Clean drinking water will be in the spotlight Nov. 4 when voters will be asked, “Do you favor a $3,400,000 bond issue to support drinking water programs, to support the construction of wastewater treatment facilities and to leverage $17,000,000 in other funds?”
A “yes” vote supports the bond package; and, a “no” vote opposes it.
The $3.4 million bond package would fund two existing loan programs administered by the state.
Half of the money would fund a revolving loan fund that is administered by the Maine Bond Bank and distributed by the Dept. of Environmental Protection in the form of loans to municipalities to construct and upgrade wastewater treatment facilities, according to a summary of the legislation prepared by the attorney general’s office.
The other $1.7 million would fund the state’s drinking water revolving loan fund, which is administered by the Maine Bond Bank and the Department of Health and Human Services.
Loans from this fund would be used to build or improve water supply or treatment systems, or to assist in compliance with the federal Safe Drinking Water Act of 1996.
Proceeds from the bond would leverage approximately $18 million from other sources. That money would be split evenly between the two programs.

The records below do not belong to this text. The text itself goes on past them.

Lemma GetTweetUserFavorites_loop_shape (fuel : nat) :
  forall (c : Client) (token : string) (ps : list param) (acc : list User) (w : world),
    Legacy.GetTweetUserFavorites_loop fuel c token ps acc w
    = token_loop Legacy.Favorites Legacy.Favorites_ContinuationToken "get tweet favorites"
                 ["tweet"; "favoriters"; "continuation"] fuel c token ps acc w.
Proof.
  induction fuel as [|fuel IH]; intros c token ps acc w;
    cbn [Legacy.GetTweetUserFavorites_loop token_loop];
    destruct (token =? "")%string; try reflexivity.
  loop_shape IH.
Qed.

Variables (apikey h : string) (rl : Limiter) (hc : http_Client_ptr).
Let c : Client := ready_client apikey h rl hc.
Local Abbreviation follows_page := (getUserFollowsResponse User).
Local Abbreviation favorites_page := (Legacy.getUserFavoritesResponse User).

Lemma fetched_fresh_length {R : Type} {zero_R : Zero R} {json_R : JSON R}
      (answers : list round_trip) (pages : list R) :
  fetched_fresh answers pages -> length answers = length pages.
Proof. induction 1; simpl; congruence. Qed.

(** The parameters of the two calls for the lists of a user. *)
Let follows_params (userId : string) : list param :=
  [ {| key := "user_id"; value := any_string userId |};
    {| key := "limit"; value := any_int _pageLimit |} ].

Lemma legacy_GetUserFollowing_run (userId : string)
      (pages : list follows_page) (last : follows_page)
      (answers rest : list round_trip) (log : list Request) (n : nat) :
  fetched_fresh answers (pages ++ [last]) ->
  Forall (fun p => follows_ContinuationToken p <> "") pages ->
  follows_ContinuationToken last = "" ->
  http_NewRequest_err (legacy_url_of h ["user"; "following"] (follows_params userId))
  = None ->
  Forall (fun p => http_NewRequest_err
                     (legacy_url_of h ["user"; "following"; "continuation"]
                        (follows_params userId
                           ++ [continuation_param (follows_ContinuationToken p)]))
                   = None) pages ->
  Legacy.GetUserFollowing c userId
                          {| pending := answers ++ rest; sent := log; taken := n |} =
  Ret (concat (map follows_Results (tl (pages ++ [last]))), None)
      {| pending := rest;
         sent := log ++ request_to apikey h
                          (legacy_url_of h ["user"; "following"] (follows_params userId))
                     :: map (fun p =>
                               request_to apikey h
                                 (legacy_url_of h ["user"; "following"; "continuation"]
                                    (follows_params userId
                                       ++ [continuation_param
                                             (follows_ContinuationToken p)])))
                            pages;
         taken := n + S (length pages) |}.
Proof.
  intros Hfetched Hne Hlast Hurl Hurls.
  inversion Hfetched as [|resp data r1 answers' nexts Hresp Hjson Hrest Ha Hp];
    [destruct pages; discriminate|]. subst.
  unfold Legacy.GetUserFollowing. fold (follows_params userId).
  unfold bind at 1. unfold c at 1.
  rewrite legacy_get_ready, legacy_buildUrlWithParameters_ready, Hurl.
  cbn [pending app].
  rewrite (respond_delivers _ _ Hresp), Hjson.
  unfold after_round_trip. cbn [pending sent taken].
  rewrite GetUserFollowing_loop_shape.
  rewrite (token_loop_run follows_Results follows_ContinuationToken _ _
                          apikey h rl hc (follows_params userId)
                          pages r1 last nexts answers' rest _ (S n) _ []); auto.
  - simpl. rewrite <- app_assoc. simpl. do 2 f_equal. lia.
  - simpl. rewrite length_app. lia.
Qed.

Lemma legacy_GetUserFollowers_run (userId : string)
      (pages : list follows_page) (last : follows_page)
      (answers rest : list round_trip) (log : list Request) (n : nat) :
  fetched_fresh answers (pages ++ [last]) ->
  Forall (fun p => follows_ContinuationToken p <> "") pages ->
  follows_ContinuationToken last = "" ->
  http_NewRequest_err (legacy_url_of h ["user"; "followers"] (follows_params userId))
  = None ->
  Forall (fun p => http_NewRequest_err
                     (legacy_url_of h ["user"; "followers"; "continuation"]
                        (follows_params userId
                           ++ [continuation_param (follows_ContinuationToken p)]))
                   = None) pages ->
  Legacy.GetUserFollowers c userId
                          {| pending := answers ++ rest; sent := log; taken := n |} =
  Ret (concat (map follows_Results (tl (pages ++ [last]))), None)
      {| pending := rest;
         sent := log ++ request_to apikey h
                          (legacy_url_of h ["user"; "followers"] (follows_params userId))
                     :: map (fun p =>
                               request_to apikey h
                                 (legacy_url_of h ["user"; "followers"; "continuation"]
                                    (follows_params userId
                                       ++ [continuation_param
                                             (follows_ContinuationToken p)])))
                            pages;
         taken := n + S (length pages) |}.
Proof.
  intros Hfetched Hne Hlast Hurl Hurls.
  inversion Hfetched as [|resp data r1 answers' nexts Hresp Hjson Hrest Ha Hp];
    [destruct pages; discriminate|]. subst.
  unfold Legacy.GetUserFollowers. fold (follows_params userId).
  unfold bind at 1. unfold c at 1.
  rewrite legacy_get_ready, legacy_buildUrlWithParameters_ready, Hurl.
  cbn [pending app].
  rewrite (respond_delivers _ _ Hresp), Hjson.
  unfold after_round_trip. cbn [pending sent taken].
  rewrite GetUserFollowers_loop_shape.
  rewrite (token_loop_run follows_Results follows_ContinuationToken _ _
                          apikey h rl hc (follows_params userId)
                          pages r1 last nexts answers' rest _ (S n) _ []); auto.
  - simpl. rewrite <- app_assoc. simpl. do 2 f_equal. lia.
  - simpl. rewrite length_app. lia.
Qed.

(** X17.  The hand-written [GetUserFollowing] and [GetUserFollowers]
    never return the users of the first page either: on a script that
    delivers pages whose tokens are not empty and then a page whose token
    is empty, each returns the users of all these pages but the first, in
    order, and the nil error, after one request and one admission for each
    page. *)
Theorem legacy_follow_lists_drop_first_page (userId : string)
        (pages : list follows_page) (last : follows_page)
        (answers rest : list round_trip) (log : list Request) (n : nat) :
  fetched_fresh answers (pages ++ [last]) ->
  Forall (fun p => follows_ContinuationToken p <> "") pages ->
  follows_ContinuationToken last = "" ->
  let params := [ {| key := "user_id"; value := any_string userId |};
                  {| key := "limit"; value := any_int _pageLimit |} ] in
  let w := {| pending := answers ++ rest; sent := log; taken := n |} in
  let kept := concat (map follows_Results (tl (pages ++ [last]))) in
  (http_NewRequest_err (legacy_url_of h ["user"; "following"] params) = None ->
   Forall (fun p => http_NewRequest_err
                      (legacy_url_of h ["user"; "following"; "continuation"]
                         (params ++ [continuation_param (follows_ContinuationToken p)]))
                    = None) pages ->
   exists w',
     Legacy.GetUserFollowing c userId w = Ret (kept, None) w'
     /\ pending w' = rest
     /\ length (sent w') = length log + length answers
     /\ taken w' = n + length answers)
  /\ (http_NewRequest_err (legacy_url_of h ["user"; "followers"] params) = None ->
      Forall (fun p => http_NewRequest_err
                         (legacy_url_of h ["user"; "followers"; "continuation"]
                            (params ++ [continuation_param (follows_ContinuationToken p)]))
                       = None) pages ->
      exists w',
        Legacy.GetUserFollowers c userId w = Ret (kept, None) w'
        /\ pending w' = rest
        /\ length (sent w') = length log + length answers
        /\ taken w' = n + length answers).
Proof.
  intros Hf Hne Hlast params w kept.
  pose proof (fetched_fresh_length _ _ Hf) as Hlen.
  rewrite length_app in Hlen. simpl in Hlen.
  split; intros Hurl Hurls.
  - pose proof (legacy_GetUserFollowing_run userId pages last answers rest log n
                                            Hf Hne Hlast Hurl Hurls) as Hrun.
    eexists. split; [exact Hrun|].
    cbn [pending sent taken]. rewrite length_app. simpl. rewrite length_map.
    splits; auto; lia.
  - pose proof (legacy_GetUserFollowers_run userId pages last answers rest log n
                                            Hf Hne Hlast Hurl Hurls) as Hrun.
    eexists. split; [exact Hrun|].
    cbn [pending sent taken]. rewrite length_app. simpl. rewrite length_map.
    splits; auto; lia.
Qed.

(** X18.  The hand-written [GetTweetUserFavorites] keeps the first page:
    on a script that delivers pages whose tokens are not empty and then a
    page whose token is empty, it returns the users of all these pages in
    order, the first and the last included, and the nil error, after one
    request and one admission for each page. *)
Theorem legacy_GetTweetUserFavorites_all_pages (tweetId : string)
        (pages : list favorites_page) (last : favorites_page)
        (answers rest : list round_trip) (log : list Request) (n : nat) :
  fetched_fresh answers (pages ++ [last]) ->
  Forall (fun p => Legacy.Favorites_ContinuationToken p <> "") pages ->
  Legacy.Favorites_ContinuationToken last = "" ->
  let params := [ {| key := "tweet_id"; value := any_string tweetId |} ] in
  http_NewRequest_err (legacy_url_of h ["tweet"; "favoriters"] params) = None ->
  Forall (fun p => http_NewRequest_err
                     (legacy_url_of h ["tweet"; "favoriters"; "continuation"]
                        (params ++ [continuation_param
                                      (Legacy.Favorites_ContinuationToken p)]))
                   = None) pages ->
  exists w',
    Legacy.GetTweetUserFavorites c tweetId
                                 {| pending := answers ++ rest; sent := log; taken := n |}
    = Ret (concat (map Legacy.Favorites pages) ++ Legacy.Favorites last, None) w'
    /\ pending w' = rest
    /\ length (sent w') = length log + length answers
    /\ taken w' = n + length answers.
Proof.
  intros Hfetched Hne Hlast params Hurl Hurls.
  pose proof (fetched_fresh_length _ _ Hfetched) as Hlen.
  rewrite length_app in Hlen. simpl in Hlen.
  inversion Hfetched as [|resp data r1 answers' nexts Hresp Hjson Hrest Ha Hp];
    [destruct pages; discriminate|]. subst answers.
  unfold Legacy.GetTweetUserFavorites. fold params.
  unfold bind at 1. unfold c at 1.
  rewrite legacy_get_ready, legacy_buildUrlWithParameters_ready, Hurl.
  cbn [pending app].
  rewrite (respond_delivers _ _ Hresp), Hjson.
  unfold after_round_trip. cbn [pending sent taken].
  rewrite GetTweetUserFavorites_loop_shape.
  rewrite (token_loop_run Legacy.Favorites Legacy.Favorites_ContinuationToken _ _
                          apikey h rl hc params
                          pages r1 last nexts answers' rest _ (S n) _
                          (Legacy.Favorites r1)); auto.
  - eexists. split.
    + f_equal. f_equal.
      change (Legacy.Favorites r1 ++ concat (map Legacy.Favorites nexts))
        with (concat (map Legacy.Favorites (r1 :: nexts))).
      rewrite Hp, map_app, concat_app. simpl. now rewrite app_nil_r.
    + cbn [pending sent taken]. rewrite !length_app, length_map. simpl.
      simpl in Hlen. splits; auto; lia.
  - simpl. rewrite length_app. lia.
Qed.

The funding, which would pay for 10 years of the two programs, would cost Maine taxpayers $4,241,500, assuming an interest rate of 4.5 percent on a 10-year note.
There are more than 2200 public water systems that provide drinking water to more than half of the state’s population, according to the Maine Drinking Water Program’s Web site.

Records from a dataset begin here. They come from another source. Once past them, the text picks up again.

(** * ai-code-reviewer: a shallow embedding of [src/main.ts]

    The action fetches the diff of a pull request, asks a chat model to
    review every chunk, posts the findings as one batched review, and
    reports a pylint score.  This development embeds the functions of
    [main.ts] as Rocq functions and proves the properties its specification
    states about them.

    [main.ts] leans on the JavaScript built-ins ([JSON.parse],
    [JSON.stringify], [Number], [parseFloat], [toFixed], [String.replace],
    [split], [trim], a regular expression) and on libraries (octokit, the
    model SDK, parse-diff, minimatch, glob, child_process).  The built-ins
    are modelled after ECMA-262, on strings of UTF-16 code units and
    binary64 numbers; the libraries that talk to the outside are fields of
    the record [World]; what the code does with their answers is modelled
    step by step, exceptions included.

    Layout:
    - Part I    strings;
    - Part II   numbers (IEEE 754 binary64 as [spec_float]);
    - Part III  values, [JSON.parse] and [JSON.stringify];
    - Part IV   effects: the collaborators and the monad of the asynchronous
                functions;
    - Part V    the functions of [main.ts], the notions the statements use
                and sample collaborators;
    - Part VI   lemmas and theorems. *)

From Stdlib Require Import List ZArith NArith Lia Bool String Ascii.
From Stdlib Require Import Floats.SpecFloat.
Import ListNotations.

Set Implicit Arguments.
Set Warnings "-register-all".

(* ================================================================== *)
(** * Part I: strings *)
(* ================================================================== *)

(** A string is a finite sequence of 16-bit code units.  The code units are
    kept as [N]; [wf_string] states the 16-bit bound where a fact needs it. *)
Definition char16 := N.
Definition jsstring := list char16.

Definition wf_char (c : char16) : Prop := (c < 65536)%N.
Definition wf_string (s : jsstring) : Prop := Forall wf_char s.

(** ASCII literals of the source text. *)
Definition lit (s : string) : jsstring :=
  map N_of_ascii (list_ascii_of_string s).

Definition ch (a : ascii) : char16 := N_of_ascii a.

(** Code units that have no printable ASCII literal. *)
Definition c_quote : char16 := 34%N.      (* the double quote *)
Definition c_backslash : char16 := 92%N.
Definition c_apostrophe : char16 := 39%N.
Definition c_backspace : char16 := 8%N.
Definition c_tab : char16 := 9%N.
Definition c_newline : char16 := 10%N.
Definition c_formfeed : char16 := 12%N.
Definition c_return : char16 := 13%N.

Fixpoint jsstring_eqb (a b : jsstring) : bool :=
  match a, b with
  | [], [] => true
  | x :: a', y :: b' => (x =? y)%N && jsstring_eqb a' b'
  | _, _ => false
  end.

Definition is_empty (s : jsstring) : bool :=
  match s with [] => true | _ => false end.

(** [prefix_of p s] is [Some rest] when [s = p ++ rest]. *)
Fixpoint prefix_of (p s : jsstring) : option jsstring :=
  match p with
  | [] => Some s
  | x :: p' =>
      match s with
      | y :: s' => if (x =? y)%N then prefix_of p' s' else None
      | [] => None
      end
  end.

(** [Array.prototype.join] on strings. *)
Fixpoint join (sep : jsstring) (parts : list jsstring) : jsstring :=
  match parts with
  | [] => []
  | [p] => p
  | p :: more => p ++ sep ++ join sep more
  end.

The loans for the drinking water program are intended for any water system, public or private, that serves year-round residents. Ineligible systems include those that serve a federal facility or that constitute a for-profit system. Also ineligible are systems that do not, for whatever reason, comply with the federal Safe Drinking Water Act.

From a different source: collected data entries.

(** * AIGC risk detector and docx patcher: a shallow embedding

    The development follows the TypeScript sources:
    - [src/docx/xmlText.ts]      entity escaping of [w:t] text,
    - [src/docx/documentXml.ts]  slicing of [word/document.xml] into parts,
    - [src/docx/patcher.ts]      write-back of replacement text,
    - [src/analysis/textUtils.ts], [src/analysis/detector.ts]
                                 paragraph and document scoring.

    A JavaScript string is the list of its UTF-16 code units; the regular
    expressions of the sources carry no [u] or [i] flag, so they work on
    code units too.  A JavaScript [number] that only ever holds a small
    integer is a [Z]; one that goes through a division is a binary64
    [float], with the operations of IEEE 754 that JavaScript uses. *)

From Stdlib Require Import ZArith NArith QArith Qround List String Ascii Bool Lia Permutation.
From Stdlib Require Import Floats Uint63 DecimalString.
From Stdlib Require DecimalNat.
From stdpp Require Import base option list gmap.

Set Warnings "-inexact-float".
Open Scope Z_scope.

(* ================================================================= *)
(** ** JavaScript strings *)

Abbreviation jsstring := (list N).

(** The code units of an ASCII literal. *)
Definition js (s : string) : jsstring :=
  List.map N_of_ascii (list_ascii_of_string s).

(** [s.startsWith(pat)]; also the test "the literal [pat] matches here". *)
Fixpoint starts_with (pat s : jsstring) : bool :=
  match pat, s with
  | [], _ => true
  | _ :: _, [] => false
  | a :: pat', b :: s' => N.eqb a b && starts_with pat' s'
  end.

(** [RegExp.prototype.exec] from [lastIndex]: the start positions are tried
    from left to right, [m] being the pattern anchored at the position it is
    given.  The result is the text skipped, what [m] returns and the text
    after the match.  No pattern of the sources matches the empty string. *)
Fixpoint exec_from {A} (m : jsstring -> option (A * jsstring)) (s : jsstring)
  : option (jsstring * A * jsstring) :=
  match s with
  | [] => None
  | c :: s' =>
      match m s with
      | Some (a, rest) => Some ([], a, rest)
      | None =>
          match exec_from m s' with
          | Some (before, a, rest) => Some (c :: before, a, rest)
          | None => None
          end
      end
  end.

(** The lazy [[\s\S]*?] followed by the literal [close]: the text up to the
    first occurrence of [close], and the text after that occurrence. *)
Fixpoint until_literal (close s : jsstring) : option (jsstring * jsstring) :=
  if starts_with close s then Some ([], skipn (length close) s)
  else match s with
       | [] => None
       | c :: s' =>
           match until_literal close s' with
           | Some (body, rest) => Some (c :: body, rest)
           | None => None
           end
       end.

(** [str.replace(/pat/g, rep)] for a literal [pat] and a replacement without
    [$]: every match, left to right, matches never overlapping.  [skip]
    counts the code units of the current match still to be dropped. *)
Fixpoint replaceAll_go (pat rep : jsstring) (skip : nat) (s : jsstring) : jsstring :=
  match s with
  | [] => []
  | c :: s' =>
      match skip with
      | S k => replaceAll_go pat rep k s'
      | O =>
          if starts_with pat s
          then rep ++ replaceAll_go pat rep (length pat - 1) s'
          else c :: replaceAll_go pat rep 0 s'
      end
  end.

Definition replaceAll (pat rep s : jsstring) : jsstring :=
  replaceAll_go pat rep 0 s.

(* ================================================================= *)
(** ** src/docx/xmlText.ts *)

Definition amp : jsstring := Eval cbv in js "&".
Definition lt : jsstring := Eval cbv in js "<".
Definition gt : jsstring := Eval cbv in js ">".
Definition quot : jsstring := [34%N].
Definition apos : jsstring := Eval cbv in js "'".
Definition amp_entity : jsstring := Eval cbv in js "&amp;".
Definition lt_entity : jsstring := Eval cbv in js "&lt;".
Definition gt_entity : jsstring := Eval cbv in js "&gt;".
Definition quot_entity : jsstring := Eval cbv in js "&quot;".
Definition apos_entity : jsstring := Eval cbv in js "&apos;".

Definition decodeXmlText (input : jsstring) : jsstring :=
  replaceAll amp_entity amp
    (replaceAll apos_entity apos
      (replaceAll quot_entity quot
        (replaceAll gt_entity gt
          (replaceAll lt_entity lt input)))).

Definition encodeXmlText (input : jsstring) : jsstring :=
  replaceAll apos apos_entity
    (replaceAll quot quot_entity
      (replaceAll gt gt_entity
        (replaceAll lt lt_entity
          (replaceAll amp amp_entity input)))).

(* ================================================================= *)
(** ** Regular-expression building blocks *)

(** The word characters of [\b]: [[A-Za-z0-9_]]. *)
Definition is_word (c : N) : bool :=
  ((48 <=? c) && (c <=? 57) || (65 <=? c) && (c <=? 90)
   || (97 <=? c) && (c <=? 122) || (c =? 95))%N.

(** The white space of [\s] (which already holds U+00A0). *)
Definition is_space (c : N) : bool :=
  ((9 <=? c) && (c <=? 13) || (c =? 32) || (c =? 160) || (c =? 5760)
   || (8192 <=? c) && (c <=? 8202) || (c =? 8232) || (c =? 8233)
   || (c =? 8239) || (c =? 8287) || (c =? 12288) || (c =? 65279))%N.

(** [name\b] for a [name] that ends in a word character: the literal, then
    the end of the input or a character that is not a word character. *)
Definition tag_at (name s : jsstring) : bool :=
  starts_with name s &&
  match skipn (length name) s with
  | [] => true
  | c :: _ => negb (is_word c)
  end.

Fixpoint drop_spaces (s : jsstring) : jsstring :=
  match s with
  | c :: s' => if is_space c then drop_spaces s' else s
  | [] => []
  end.

(** The loop [while ((m = re.exec(s)))] of a global regular expression, and
    [s.matchAll(re)]: the matches from left to right.  Every match is at
    least one code unit long, so [length s] rounds are enough. *)
Fixpoint matchAll_go {A} (m : jsstring -> option (A * jsstring))
    (fuel : nat) (s : jsstring) : list A :=
  match fuel with
  | O => []
  | S fuel' =>
      match exec_from m s with
      | None => []
      | Some (_, a, rest) => a :: matchAll_go m fuel' rest
      end
  end.

Definition matchAll {A} (m : jsstring -> option (A * jsstring)) (s : jsstring) : list A :=
  matchAll_go m (length s) s.

(* ================================================================= *)
(** ** src/docx/documentXml.ts *)

Inductive DocxParagraphKind := paragraph | tableCellParagraph.

Record DocxParagraph := {
  id : jsstring;
  index : nat;
  kind : DocxParagraphKind;
  text : jsstring;
  xml : jsstring
}.

Inductive DocumentXmlParts :=
| PChunk (chunk_xml : jsstring)
| PParagraph (p : DocxParagraph).

Definition tag_p : jsstring := Eval cbv in js "<w:p".
Definition close_p : jsstring := Eval cbv in js "</w:p>".
Definition tag_tc : jsstring := Eval cbv in js "<w:tc".
Definition close_tc : jsstring := Eval cbv in js "</w:tc>".
Definition tag_t : jsstring := Eval cbv in js "<w:t".
Definition close_t : jsstring := Eval cbv in js "</w:t>".
Definition tag_tab : jsstring := Eval cbv in js "<w:tab".
Definition tag_br : jsstring := Eval cbv in js "<w:br".
Definition tag_cr : jsstring := Eval cbv in js "<w:cr".
Definition slash_gt : jsstring := Eval cbv in js "/>".

(** [/<w:p\b[\s\S]*?<\/w:p>/] anchored: the matched text and what follows. *)
Definition match_paragraphRe (s : jsstring) : option (jsstring * jsstring) :=
  if tag_at tag_p s then
    match until_literal close_p (skipn 4 s) with
    | Some (body, rest) => Some (tag_p ++ body ++ close_p, rest)
    | None => None
    end
  else None.

(** [/<w:tc\b/] and [/<\/w:tc>/] anchored. *)
Definition match_openRe (s : jsstring) : option (unit * jsstring) :=
  if tag_at tag_tc s then Some (tt, skipn 5 s) else None.

Definition match_closeRe (s : jsstring) : option (unit * jsstring) :=
  if starts_with close_tc s then Some (tt, skipn 7 s) else None.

In fiscal year 2008, for the first time, the program was able to offer funding for all projects on its primary and backup lists, according to a summary of the program by the Maine Center for Disease Control and Prevention.
Those loans ranged in size from $10,000 to add a backup well system at Fair Haven Camps, a Christian boys’ and girls’ summer camp in Brooks, to $3.5 million to reduce by-products of a disinfection system operated by the Presque Isle Water District.
The wastewater program is intended to design and build new or additions on old wastewater treatment systems. The long-term goal of the revolving loan fund is to become self-sufficient in an effort to improve municipal sewage facilities in perpetuity.